= Myers–Steenrod theorem =

The isometry group of a Riemannian manifold is a Lie group

Two theorems in the mathematical field of Riemannian geometry bear the name Myers–Steenrod theorem, both from a 1939 paper by Myers and Steenrod. The first states that every distance-preserving surjective map (that is, an isometry of metric spaces) between two connected Riemannian manifolds is a smooth isometry of Riemannian manifolds. A simpler proof was subsequently given by Richard Palais in 1957. The main difficulty lies in showing that a distance-preserving map, which is a priori only continuous, is actually differentiable.

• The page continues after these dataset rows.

(** * GraphQL over HTTP for Channels

    A shallow embedding of [strawberry/channels/handlers/http_handler.py]:
    the request adapter ([ChannelsRequestAdapter]), the HTTP consumer
    ([GraphQLHTTPConsumer]) and its synchronous variant
    ([SyncGraphQLHTTPConsumer]), followed by the properties the
    specification states about them.

    Conventions of the embedding.
    - A Python [bytes] value is a Rocq [string] (a sequence of 8-bit
      characters).  A Python [str] value is represented by its UTF-8
      encoding, again a [string]; [encode] is therefore the identity and
      [decode] is the strict UTF-8 well-formedness check.
    - A Python [dict] is a [gmap]; a [set] is a [gset].
    - Raising is an explicit error result: [res A] is [exn + A].
    - Functions of the Python standard library, of Django and of the rest
      of strawberry that the module only calls ([str.lower],
      [urllib.parse.unquote], [json.loads], [json.dumps], the multipart
      parser, the base view's [run], the engine) are Section variables. *)

From Stdlib Require Import ZArith NArith String Ascii List.
From stdpp Require Import base option list gmap strings.

Local Open Scope string_scope.
Local Open Scope list_scope.

(** ** Exceptions and the error monad *)

Inductive OperationType : Type :=
| QUERY
| MUTATION
| SUBSCRIPTION.
(* ================================================================== *)
(** ** Starting, stopping, constructing                                *)
(* ================================================================== *)

(** claim C3: [Start] on a stopped stopwatch, at a clock reading [t] whose
    distance from [stop] is a [Duration] (as the distance between two
    readings of one process's clock is), moves [start] forward by
    [t - stop] and clears [stop]; right after, the elapsed time is the one
    that was frozen, and [d] later it is the frozen time plus [d]: the pause
    does not count, whatever its length.  For a stopwatch stopped at [t1]
    the frozen time is the elapsed time at [t1]. *)
Theorem C3_Start_excludes_the_pause (s : Stopwatch) (t : Time) :
  IsZero (stop s) = false ->
  is_duration (t - stop s) ->
  let s' := exec Start t s in
  (start s' = start s + (t - stop s) /\ stop s' = zeroTime /\
   mark s' = mark s /\ laps s' = laps s) /\
  result ElapsedTime t s' = result ElapsedTime t s /\
  (forall clock, result ElapsedTime clock s = Time_Sub (stop s) (start s)) /\
  (forall d, result ElapsedTime (t + d) s' = sat64 (stop s - start s + d)) /\
  (forall s0 t1, IsZero (stop s0) = true -> s = exec Stop t1 s0 ->
     result ElapsedTime t s' = result ElapsedTime t1 s0).
Proof.
  intros Hst Hd. cbv zeta. rewrite Start_exec, Hst.
  assert (Hdiff : Time_Sub t (stop s) = t - stop s) by apply (sat64_small _ Hd).
  rewrite Hdiff. unfold Time_Add.
  repeat split.
  - rewrite !ElapsedTime_result, Hst. cbn. unfold Time_Sub. f_equal. lia.
  - intros clock. now rewrite ElapsedTime_result, Hst.
  - intros d. rewrite ElapsedTime_result. cbn. unfold Time_Sub. f_equal. lia.
  - intros s0 t1 Hact Hs. rewrite Stop_exec, Hact in Hs. subst s.
    rewrite !ElapsedTime_result, Hact. cbn. unfold Time_Sub. f_equal. lia.
Qed.

(** claim C5 (amended): for every offset [o] except the least [Duration],
    [New(o, false)] at clock reading [now] sets [start = now - o] and
    [stop = now], and [ElapsedTime] is exactly [o], negative offsets
    included, at whatever clock reading it is called afterwards. *)
Theorem C5_New_stopped_elapsed_is_offset (o : Duration) (now clock : Time) :
  minDuration < o <= maxDuration ->
  IsZero now = false ->
  let s := New_stopwatch o false now in
  start s = now - o /\ stop s = now /\
  result ElapsedTime clock s = o.
Proof.
  intros Ho Hnow. cbv zeta. rewrite New_stopwatch_eq, ElapsedTime_result.
  cbn [start stop]. rewrite Hnow, (dur_neg_exact _ Ho).
  unfold Time_Add, Time_Sub. repeat split; try lia.
  replace (now - (now + - o)) with o by lia.
  apply sat64_small. unfold is_duration. lia.
Qed.

(** claim C6: [Stop] on a stopped stopwatch and [Start] on an active one change
    nothing; two [Stop]s in a row leave the state (hence the frozen elapsed
    time) of the first, and two [Start]s on an active stopwatch leave it as
    it was.  The clock never reads the zero instant, Go's unset sentinel. *)
Theorem C6_Stop_and_Start_are_idempotent (s : Stopwatch) (t1 t2 : Time) :
  IsZero t1 = false ->
  (IsZero (stop s) = false -> exec Stop t1 s = s) /\
  (IsZero (stop s) = true -> exec Start t1 s = s) /\
  exec Stop t2 (exec Stop t1 s) = exec Stop t1 s /\
  (forall clock clock',
     result ElapsedTime clock (exec Stop t2 (exec Stop t1 s)) =
     result ElapsedTime clock' (exec Stop t1 s)) /\
  (IsZero (stop s) = true -> exec Start t2 (exec Start t1 s) = s).
Proof.
  intros Ht1.
  assert (Hstopped : IsZero (stop (exec Stop t1 s)) = false).
  { rewrite Stop_exec. destruct (IsZero (stop s)) eqn:E; cbn; auto. }
  assert (Htwice : exec Stop t2 (exec Stop t1 s) = exec Stop t1 s).
  { rewrite (Stop_exec t2), Hstopped. reflexivity. }
  repeat split.
  - intros H. now rewrite Stop_exec, H.
  - intros H. now rewrite Start_exec, H.
  - exact Htwice.
  - intros clock clock'. rewrite Htwice, !ElapsedTime_result, Hstopped. reflexivity.
  - intros H. rewrite (Start_exec t1), H, Start_exec, H. reflexivity.
Qed.

(* ================================================================== *)
(** ** Rendering                                                       *)
(* ================================================================== *)

Lemma String_array_like mode clock s :
  String.eqb (defaultedFormattingMode mode) FormattingModeJsonSimpleObject = false ->
  String.eqb (defaultedFormattingMode mode) FormattingModeJsonMsObject = false ->
  result String_ clock (exec (SetFormattingMode mode) clock s) = render_array (laps s).
Proof.
  intros H1 H2. unfold result, exec, String_, SetFormattingMode, bind; cbn.
  rewrite H1, H2. reflexivity.
Qed.

(** claim C7: with a formatting mode that is none of the three tags, the empty
    string included, [String] returns exactly what it returns in mode
    [JSON_ARRAY], on every stopwatch. *)
Theorem C7_unknown_mode_renders_as_array
  (s : Stopwatch) (mode : FormattingMode) (clock : Time) :
  mode <> FormattingModeJsonArray ->
  mode <> FormattingModeJsonSimpleObject ->
  mode <> FormattingModeJsonMsObject ->
  result String_ clock (exec (SetFormattingMode mode) clock s) =
  result String_ clock (exec (SetFormattingMode FormattingModeJsonArray) clock s).
Proof.
  intros _ Hobj Hms.
  rewrite (String_array_like FormattingModeJsonArray) by reflexivity.
  apply String_array_like; unfold defaultedFormattingMode;
    destruct (String.eqb_spec mode EmptyString); try reflexivity;
    now apply String.eqb_neq.
Qed.

(* ================================================================== *)
(** ** Locking                                                         *)
(* ================================================================== *)

Lemma String_events clock s :
  events String_ clock s =
  [EvRLock; EvRead FformattingMode; EvRead Flaps; EvRUnlock].
Proof.
  unfold events, String_, formatAsObject, bind; cbn.
  destruct (String.eqb (defaultedFormattingMode (formattingMode s))
              FormattingModeJsonSimpleObject); [reflexivity|].
  destruct (String.eqb (defaultedFormattingMode (formattingMode s))
              FormattingModeJsonMsObject); reflexivity.
Qed.

(** claim C9 (amended): [LapTime], [Laps], [String] and [MarshalJSON] take the read
    lock before their first field access, only read, and release it after
    the last access; [Reset], [Start], [Stop], the three lap methods,
    [SetFormatter] and [SetFormattingMode] do the same with the write lock;
    [ElapsedTime] and [ElapsedTimeFrom] read [stop] and [start] without any
    lock operation of their own. *)
Theorem C9_lock_discipline
  (s : Stopwatch) (clock now : Time) (offset : Duration) (act : bool)
  (state : string) (data : MapData) (f : Formatter) (mode : FormattingMode) :
  (holds_shared (events LapTime clock s) = true /\
   holds_shared (events Laps clock s) = true /\
   holds_shared (events String_ clock s) = true /\
   holds_shared (events MarshalJSON clock s) = true) /\
  (holds_exclusive (events (Reset offset act) clock s) = true /\
   holds_exclusive (events Start clock s) = true /\
   holds_exclusive (events Stop clock s) = true /\
   holds_exclusive (events (Lap_ state) clock s) = true /\
   holds_exclusive (events (LapWithData state data) clock s) = true /\
   holds_exclusive (events (LapWithDataAndTime now state data) clock s) = true /\
   holds_exclusive (events (SetFormatter f) clock s) = true /\
   holds_exclusive (events (SetFormattingMode mode) clock s) = true) /\
  (lock_free (events ElapsedTime clock s) = true /\
   lock_free (events (ElapsedTimeFrom now) clock s) = true /\
   holds_shared (events ElapsedTime clock s) = false /\
   holds_shared (events (ElapsedTimeFrom now) clock s) = false).
Proof.
  assert (HS := String_events clock s).
  assert (HM : events MarshalJSON clock s = events String_ clock s).
  { unfold events, MarshalJSON, bind. destruct (String_ clock s) as [[r s1] t1].
    cbn. apply app_nil_r. }
  rewrite HM, HS.
  unfold events, LapTime, Laps, Reset, Start, Stop, Lap_, LapWithData,
    LapWithDataAndTime, SetFormatter, SetFormattingMode, ElapsedTime,
    ElapsedTimeFrom, active, bind; cbn.
  destruct act, (IsZero (stop s)); cbn; repeat split.
Qed.

(* ================================================================== *)
(** ** binary64: converting, dividing by 1000.0, printing              *)
(* ================================================================== *)

Lemma digits2_pos_bounds p :
  2 ^ Z.pos (digits2_pos p) <= 2 * Z.pos p /\ Z.pos p < 2 ^ Z.pos (digits2_pos p).
Proof.
  induction p as [p IH | p IH |]; cbn [digits2_pos].
  - rewrite Pos2Z.inj_succ, Z.pow_succ_r, Pos2Z.inj_xI by lia. lia.
  - rewrite Pos2Z.inj_succ, Z.pow_succ_r by lia.
    change (Z.pos p~0) with (2 * Z.pos p). lia.
  - change (2 ^ 1) with 2. lia.
Qed.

The second theorem, which is harder to prove, states that the isometry group $\mathrm{Isom}(M)$ of a connected $\mathcal{C}^2$ Riemannian manifold $M$ is a Lie group in a way that is compatible with the compact-open topology and such that the action $\mathrm{Isom}(M)\times M \longrightarrow M$ is $\mathcal{C}^1$differentiable (in both variables). This is a generalization of the easier, similar statement when $M$ is a Riemannian symmetric space: for instance, the group of isometries of the two-dimensional unit sphere is the orthogonal group $O(3)$. A harder generalization is given by the Bochner-Montgomery theorem, where $\mathrm{Isom}(M)$ is replaced by a locally compact transformation group of diffeomorphisms of $M$.